Our sample of a developmental series of the tenrecid afrothere Potamogale shows that, as expected, some aspects of its arterial supply change over the course of ontogeny. Variation in Potamogale includes the origin of the superior thyroid artery, the initial absence of the dorsal-palatine supplied sphenopalatine artery, and the increasing development of vascular plexuses in vessels supplying circulation in the back of the head, including occipital, ascending pharyngeal, and deep cervical arteries. We also observe an increase in posterior curvature of Meckel’s cartilage, corresponding with increased mediolateral size of the mandibular condyle.

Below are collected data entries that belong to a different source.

(** What may happen to the members when the field [m] joins their slot. *)
Definition slot_update (size : Z) (m x y : member) : Prop :=
  y = x ∨ ∃ b, rebacked (m_offset m) b x y ∧ is_backing b ∧
    m_field_offset m + m_field_width m ≤ b ∧ 8 * m_offset m + b ≤ 8 * size.

Lemma slot_update_ok ts ts' ref size size' m x y : slot_update size' m x y → agree ref ts ts' →
  size ≤ size' → 0 ≤ m_field_width m → end_bit ts x ≤ start_bit m → member_ok ts ref size x →
  member_ok ts' ref size' y ∧ start_bit y = start_bit x ∧ end_bit ts' y = end_bit ts x.
Proof.
  intros Hu Ha Hs Hw He Hok. pose proof Hok as (Ht & _).
  pose proof (member_ok_agree _ _ _ _ _ _ Ha Hs Hok) as Hok'.
  pose proof (end_bit_agree _ _ _ _ Ha Ht) as Hee.
  destruct Hu as [->|(b & [->|(Hx & Ho & ->)] & Hb & Hmb & Hbs)]; [done|done|].
  change (end_bit ts' (Member _ _ _ _ _ b _)) with (end_bit ts' x). split; [|done].
  destruct Hok' as (H1 & H2 & H3 & H4 & H5). split; [done|]. split; [done|]. split; [done|].
  split; [done|]. cbn. destruct (Z.eqb_spec (m_field_width x) 0); [done|].
  destruct H5 as (H5 & H6 & H7 & H8 & H9). split; [done|]. split; [done|].
  unfold end_bit, start_bit in He. destruct (Z.eqb_spec (m_field_width x) 0); [done|].
  split; [lia|]. split; [done|lia].
Qed.

(** A field behind the others, in a slot of theirs or in its own. *)
Lemma layout_field ts ts' ref t t' l0 m n : layout_ok ts ref t → agree ref ts ts' →
  get_typetree_handle ts' ref = Ok t' → tt_type t' = T_STRUCT →
  Forall2 (slot_update (tt_size t') m) (tt_members t) l0 →
  tt_members t' = l0 ++ [m] → tt_size t ≤ tt_size t' →
  touches fuel ts ref (m_type m) = false → size_of fuel ts (m_type m) = Ok n → 0 ≤ n →
  Forall (λ x, end_bit ts x ≤ start_bit m) (tt_members t) → 0 ≤ m_offset m → 0 ≤ m_field_offset m →
  0 < m_field_width m → m_field_offset m + m_field_width m ≤ m_field_backing m →
  is_backing (m_field_backing m) → 8 * m_offset m + m_field_backing m ≤ 8 * tt_size t' →
  layout_ok ts' ref t'.
Proof.
  intros HL Ha Hh' Ht' Hl0 Hmem Hsz Hty Hn Hn0 Hbef Ho Hfo Hw Hb Hbk Hend.
  pose proof (lo_size _ _ _ HL) as Hs0.
  assert (Hall : Forall2 (λ x y, member_ok ts' ref (tt_size t') y ∧ start_bit y = start_bit x ∧
    end_bit ts' y = end_bit ts x) (tt_members t) l0).
  { pose proof (lo_members _ _ _ HL) as Hm. clear Hmem HL.
    induction Hl0 as [|x y l l' Hxy Hl IH]; [constructor|].
    apply Forall_cons in Hm as [Hx Hm]. apply Forall_cons in Hbef as [Hbx Hbef].
    constructor; [|by apply IH]. eapply (slot_update_ok ts ts' ref (tt_size t)); (done || lia). }
  split; [done|done|lia| |]; rewrite Hmem.
  - apply Forall_app_2.
    + clear -Hall. induction Hall as [|x y l l' [H _] _ IH]; by constructor.
    + apply Forall_singleton. split; [by eapply touches_agree|]. split; [done|].
      rewrite (msize_agree _ _ _ _ Ha Hty). unfold msize. rewrite Hn. split; [done|].
      unfold end_bit, start_bit. destruct (Z.eqb_spec (m_field_width m) 0); [lia|].
      split; [lia|done].
  - apply StronglySorted_app_2; [| |by repeat constructor].
    + intros x y Hx Hy%list_elem_of_singleton. subst y.
      apply list_elem_of_lookup in Hx as [i Hx].
      destruct (Forall2_lookup_r _ _ _ _ _ Hall Hx) as (x0 & Hx0 & _ & _ & He).
      unfold before. rewrite He. rewrite Forall_lookup in Hbef. by apply (Hbef i).
    + eapply sorted_same_bits; [|apply (lo_sorted _ _ _ HL)]. eapply Forall2_impl; [exact Hall|].
      by intros x y (_ & ? & ?).
Qed.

The presence of spaces in the dentary connecting the oral cavity to the internal aspect of the jaw fluctuates during ontogeny, and connections will exist between the mandibular canal, internal aspect of the coronoid process, and tooth alveoli in any developing mammal. However, the developmental anatomy of Potamogale shows that fully adult specimens lack a coronoid canal. Although small nutrient foramina may join the posterior alveolar region to the mandibular canal and internal coronoid region in many different species, a large, consistently developed coronoid canal is present only among dentally mature individuals of paenungulates, some fossil macroscelidids, lagomorphs, and possibly hippos, opening at the base of the coronoid process, posterior to the last lower tooth. Optimized on a well-corroborated phylogeny of placental mammals, a large, patent coronoid canal is an independent synapomorphy for two clades: Paenungulata (proboscideans, sirenians, hyracoids) and Lagomorpha (ochotonids, leporids). Interestingly, placing proboscideans and sirenians together in Tethytheria (as in Tassy & Shoshani (1988) and Asher (2007)) results in an ambiguous optimization of the coronoid canal. This is due to the apparent lack of the canal in Microhyrax and its basal position within Hyracoidea. According to Seiffert (2007) and Barrow, Seiffert & Simons (2010), this taxon lacks a coronoid canal, although Tabuce et al. (2012: 953) state that it is present. We suspect that, as in proboscideans (including fossils such as Moeritherium), there is ontogenetic variation that complicates character assessment in fossils such as Microhyrax which generally lack detailed ontogenetic series. In any event, among afrotherians, a patent coronoid canal is clearly widespread among living and fossil hyracoids, sirenians, and proboscideans, and it occurs in at least in one fossil macroscelidid (Nemchetatherium, Tabuce et al., 2012). Although we do not find strong evidence that the coronoid canal is a shared feature of afrotherians, we nonetheless agree with previous authors (Tassy & Shoshani, 1988) that it is likely a paenungulate synapomorphy. A focus on the soft-tissue contents of this canal of these groups, and on the postnatal osteological changes to the lower jaw in taxa with a coronoid canal and dental eruption well into adulthood (e.g., proboscideans and hyracoids) are logical, additional steps to further investigate this structure.